── Records to process ──
(* ===== verification/Prelude.v ===== *)
(** * stac-proxy: verification development

    stac-proxy puts several STAC catalogues ("origins") behind one API.
    [cmd/stac-proxy/main.go] loads and validates a configuration and
    assembles the server from it.  A request passes the router of
    [internal/server] (body limit, classifier, search parser) and the
    middleware tiers of [internal/middleware] (logging, CORS,
    authentication, rate limiting, authorization, response cache, URL
    remapping) and reaches the federation layer of [internal/federation],
    which routes it to origins, fans it out, merges the answers and pages
    through them with signed cursors, or passes it through to one origin.
    Calls to an origin go through the authentication, retry and
    circuit-breaker transports of its client.

    ** Files

    Source paths are under [src/internal/].

    - [Prelude.v]: the [result] type of Go's [(value, error)] pairs and its
      monad, machine integers, stable sorting, first-occurrence lists,
      tactics ([bool_to_prop], [inv_ok], [split_cases]), the hint database
      [stac].
    - [GoLib.v]: what the code uses of Go's library: [strings], base64,
      generic JSON values, [http.Header], URLs, float conversions, map
      iteration in an unspecified order ([MapRange]).
    - Federation: [Stac.v] ([stac/types.go], [extras.go],
      [conformance.go]); [Fanout.v] ([federation/fanout.go], as a function
      and as a step relation over goroutines); [Merger.v] ([merger.go]);
      [Cursor.v] ([cursor.go]); [PageAdapter.v] ([pageadapter]);
      [Pagination.v] ([pagination.go], the failure accounting of
      [status.go]); [Session.v] (whole sessions over it, page after page); [Router.v] ([router.go], with the abstract registry it
      refines); [SearchHandler.v] ([search.go] and the rest of [status.go]:
      the handler that composes router, paginator, fan-out and merger);
      [Proxy.v] ([proxy.go], [assets.go]: the pass-through, link and asset
      rewriting); [Catalog.v] ([catalog.go], [handler.go]: construction,
      dispatch and the remaining handlers).
    - Origins: [Breaker.v] ([httpx/breaker.go]; state under one mutex, so
      [admit], called [admitRequest], and [record] are atomic, and requests
      in flight interleave in a step relation); [Httpx.v] ([capture.go],
      [hopbyhop.go], the retry decision of [transport.go],
      [logx/throttle.go]); [OriginAuth.v] ([federation/auth.go],
      [auth_providers.go]); [TokenFlight.v] (the OAuth2 provider under
      concurrent calls); [OriginClient.v] ([federation/origin.go]);
      [Transport.v] (the rest of [transport.go], and the stack of breaker,
      credentials and retries of a client, request by request).
    - Stores: [Store.v] (the [Store] interface of the caches as a class with
      its laws, and [middleware/cache/memory.go], [store/redis/kv.go],
      [NoOpStore]); [PageCache.v] ([federation/pagecache]), proved against
      the interface only.
    - Requests: [Query.v] ([net/url]'s query encoding and
      [normalizeQuery]); [Parser.v] ([stac/parser.go],
      [server/searchparser.go]); [Middleware.v] ([middleware/types.go],
      [server/classifier.go]).
    - Authentication: [Auth.v] ([middleware/auth/provider.go],
      [middleware.go], [apikey.go]); [Jwks.v] ([jwks.go], with all
      interleavings of callers and refreshes); [AuthProviders.v]
      ([basic.go], [bearer.go], [oidc.go], [mtls.go]).
    - Authorization: [Cql2.v] ([geo/geo.go], [stac/cql2_eval.go]);
      [Authz.v] ([middleware/authz/types.go], [cql2.go],
      [required_filters.go], [middleware.go]); [Opa.v] ([opa.go],
      [opa_embedded.go]).
    - Other tiers: [Cache.v] ([middleware/cache/middleware.go]); [Remap.v]
      ([middleware/remap]); [RateLimit.v] ([middleware/ratelimit/limiter.go],
      [middleware.go], [middleware/clientip.go]); [RedisLimiter.v]
      ([ratelimit/redis.go], an instance of the [Limiter] interface);
      [Edge.v] ([middleware/logging], [observability]).
    - Configuration: [Config.v] ([config/config.go]); [Validation.v]
      ([config/validation.go] and [Load]).
    - Composition: [Pipeline.v] ([server/router.go] and the chain of [run]);
      [Wiring.v] ([cmd/stac-proxy/main.go], [server/server.go],
      [store/redis/client.go], [middleware/cors], the constructors that read
      configuration blocks); [Lifecycle.v] ([server/server.go] and the ends
      of [run] and [main]: binding, serving, signal, shutdown and exit as a
      step relation); [System.v] (a deployment of [Wiring.v] behind the
      router of [Pipeline.v], with the handlers of [Catalog.v] and
      [Proxy.v] inside: one request from the socket to the origins and
      back).

    ** Conventions

    A Go function is a function; a method that mutates its receiver takes the
    receiver last or first and returns it.  A pointer the source shares and
    mutates is modelled by a heap (the buckets of [RateLimit.v]).  A panic is
    [None], a value of an error type or, for a handler, an outcome of its
    own, as is an aborted connection ([Pipeline.outcome]).  [time.Now] is an argument in
    nanoseconds, random draws are arguments.  Durations and counters are
    [Z]; [int64] and [uint64] wrap-around is written out where it matters
    ([Breaker.v], [OriginAuth.v], [Jwks.v]); float64 is [spec_float].
    Iterating over a Go map is [range], of which only that it is a
    permutation of the entries is known.  An [http.Handler] of the pipeline
    is a function of the headers on its writer, the request with its context
    values and the state of the tiers.

    Libraries the repository does not contain are parameters, as classes:
    hashing ([Crypto]), JSON codecs ([CursorCodec], [PageCodec], [JSON],
    [EntryCodec], [DocCodec], [BodyCodec], [SearchCodec], [InputCodec]),
    [net/url] and [netip] ([URL.GoURL], [URLRef], [URLPrint], [URLPrinter],
    [NetLib]), the LRU and Redis clients ([LRU], [RedisClient]), geometry
    ([GeoLib], [Cql2Geo]), the CQL2 library ([Cql2Lib]), token buckets
    ([RateLib]), times ([GoTime]), number parsing ([ParseFloat]), bcrypt,
    JWT, OIDC and X.509 ([Bcrypt], [JWT], [OIDC], [X509]), AWS signing
    ([Signer]), the Rego evaluator ([Rego]), the retry loop ([Retryable],
    with its documented contract as a law), chi's client addresses
    ([ClientIPLib]), the network of one origin ([World]).  The route matcher and the CORS
    handler of chi, regular expressions, durations, host files and the
    answers of origins are arguments.  What is relied on of them is a class
    of laws or a hypothesis of the theorem, and the [Witness] module of the
    file gives an instance.  Collision freedom of a hash is only assumed of
    the inputs that occur.

    ** What the theorems show

    - The whole server: no search outside what the policy released, in
      collections, limit or filter, reaches an origin or shows in a response
      ([origins_see_released]); every request is answered while the origins'
      answers stay within their limits and do not break off
      ([serve_answers]); every accepted request is
      accounted for until the process exits ([shutdown_contract]), although
      the drain is not awaited ([drain_not_awaited]).
    - Federation: a session loses no item and invents none
      ([session_complete]), and a client that follows the next tokens gets to
      its end with everything delivered ([session_terminates]); every page is
      bounded, ordered, counted and free of duplicates
      ([renderPage_contract]); merging is first-wins and
      independent of arrival order ([mergeItemsFirstWins_correct],
      [MergeSearchResults_order_independent],
      [MergeSearchResults_contract], [MergeCollections_correct]); the fan-out
      terminates under every schedule with results in order
      ([fanOut_schedules]); routing implements its registry
      ([Route_refines]); continuation links stay on the origin
      ([Capture_rooted]) and are read in the documented order
      ([auto_selects], [parseNext_renderLinks]); failures are reported and
      never cached ([search_partial_contract]); pagination links repeat the
      request ([cursorSearchLink_follow]); each origin is asked for its own
      collection names whatever the interleaving, when prefixes come with a
      mapping ([fanOutSearch_intended]); a constructed handler routes only to
      origins it has ([NewHandler_wired]); queryables and conformance are
      intersections ([intersectQueryables_spec]).
    - Pass-through: no inbound credential leaks ([no_credential_leak]);
      searches go out constrained ([outbound_search]); links are rewritten
      where they are links ([rewriteLinks_at]); asset references round-trip
      within the origin, up to dot segments ([asset_roundtrip]); an answer
      passes whole or closes the connection ([receive_whole]).
    - Cursors: acceptance is characterised exactly ([DecodeCursor_iff]),
      minted tokens come back ([Encode_DecodeCursor]), entries keep their
      invariant ([cursor_reachable_invariant], [ActiveOrigins_spec],
      [error_budget]); the retry bound is lost by cloning
      ([Clone_loses_error_budget], [dead_origin_never_retired]).
    - Origins: the breaker's counters match the requests in flight over
      all interleavings ([breaker_reachable_invariant]), stale outcomes are
      ignored, it opens at its threshold for a period computed without
      harmful overflow ([record_stale_ignored], [threshold_failures_open],
      [open_window], [openPeriod_exact]); searches go to the origin's search
      endpoint or to links that start like its base URL
      ([search_contained]); a request is one sample of the breaker, is
      refused without effect while it is open and is replayed only where
      that is safe, within bounds ([transport_contract]); tokens are fresh
      ([oauth_tokens_valid]), also when callers share a refresh, of which one
      at a time runs and which ends ([token_flights]); decoding is bounded ([decode_bounded]).
    - Caches: a hit is what was stored, for the same principal and still
      alive ([MemoryStore_sound], [PageCache_isolation], [cache_replay]),
      so that the cache cannot be noticed however requests overlap
      ([cache_transparent]);
      queries are compared in a canonical form
      ([normalizeQuery_canonical]); incomplete pages are not cached
      ([failed_page_not_cached]).
    - Security tiers: authentication fails closed
      ([authenticate_fails_closed], [chain_dispatch], [APIKey_refines],
      [basic_login], [bearer_authentic]), keys come from the newest document
      under every interleaving and lookups terminate ([jwks_reachable],
      [jwks_answers], [jwks_throttle]); authorization constrains the request
      and the response ([authzHandler_gate], [injectCQL2Filter_conj],
      [geofence_enforced], [validateSingleRecord_spec]), by what the policy
      said, read off the raw result ([opa_gate], [opa_roundtrip]); clients
      have separate quotas under every interleaving ([rate_isolation]), and
      shared buckets bound the rate, up to the calls a failing Redis lets
      through ([redis_rate_bound]); signed URLs round-trip ([Sign_Verify]); logs are
      redacted ([log_redaction]).
    - Parsing and configuration: searches round-trip
      ([parse_query_roundtrip], [searchParser_contract]); validation and
      loading are characterised ([Validate_iff], [Load_spec],
      [expandEnvStrict_spec]).
    - Composition: nothing reaches the handlers that a tier did not admit
      ([pipeline_gate]); constrained answers bypass the cache
      ([constrained_uncached]); a validated configuration builds a handler
      ([validated_boots]) and keeps in Redis what it should
      ([redis_stores]); the open-server warning is exact
      ([open_warning_exact]); filters are pushed down only where they are
      evaluated ([pushdown_gate]); single mode is a federation of one
      ([single_is_federation]).
    - Utilities: [ResponseCapture_bound], [StripHopByHopHeaders_spec],
      [Intersect_spec], [mergeResults_panics_iff].

    Lemmas of the [Witness] modules with no theorem of the same name show
    behaviour worth knowing on concrete inputs, such as
    [Opa.Witness.reload_drops_files].

    ** Bounds and fuel

    Recursion is structural, or well-founded on the length of the input
    ([Config.expandEnvStrict], with Equations), except for
    [Remap.showDigits], whose fuel is one more than the binary logarithm of
    the number (each step divides by ten), and [OriginClient.follow] and
    [Transport.following], whose fuel of nine is the redirect limit of the
    HTTP client: ten requests.
    Link rewriting and remapping descend a fixed number of levels, as the
    code does.  The breaker invariant is stated for fewer than 2^64
    transitions, the width of its generation counter.  The bound of the
    Redis limiter is proved over the rationals; the script runs on float64,
    whose rounding it leaves out.

    ** Not modelled

    Sockets, TLS and the timeouts of calls; the retry loop and the
    evaluators of the libraries; log output; the running and aggregation of
    health checks; the [Referer] header of redirects.  The step relation of
    [Lifecycle.v] takes requests as opaque, [System.v] one request at a time
    against the state the tiers keep: their interleaving is modelled where
    the code synchronises it (breaker, fan-out, JWKS, token refreshes,
    the response cache between lookup and store, the lookup, insertion and
    spending of the in-memory limiter; stores and the Redis script as atomic
    operations), not for the server as a whole.  Methods that only
    read a field, print a value for a log or convert between a type and its
    copy in another package have no definition of their own. *)

From stdpp Require Export strings gmap list sorting fin_maps.
From Stdlib Require Export ZArith Lia.
From Stdlib Require Import Ascii.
───
About this exercise. Output the lines above between the one holding "[Proxy.v] inside: one" and the one holding "receiver last or", inclusive, with nothing before or after them.

Problem solution.
      [Proxy.v] inside: one request from the socket to the origins and
      back).

    ** Conventions

    A Go function is a function; a method that mutates its receiver takes the
    receiver last or first and returns it.  A pointer the source shares and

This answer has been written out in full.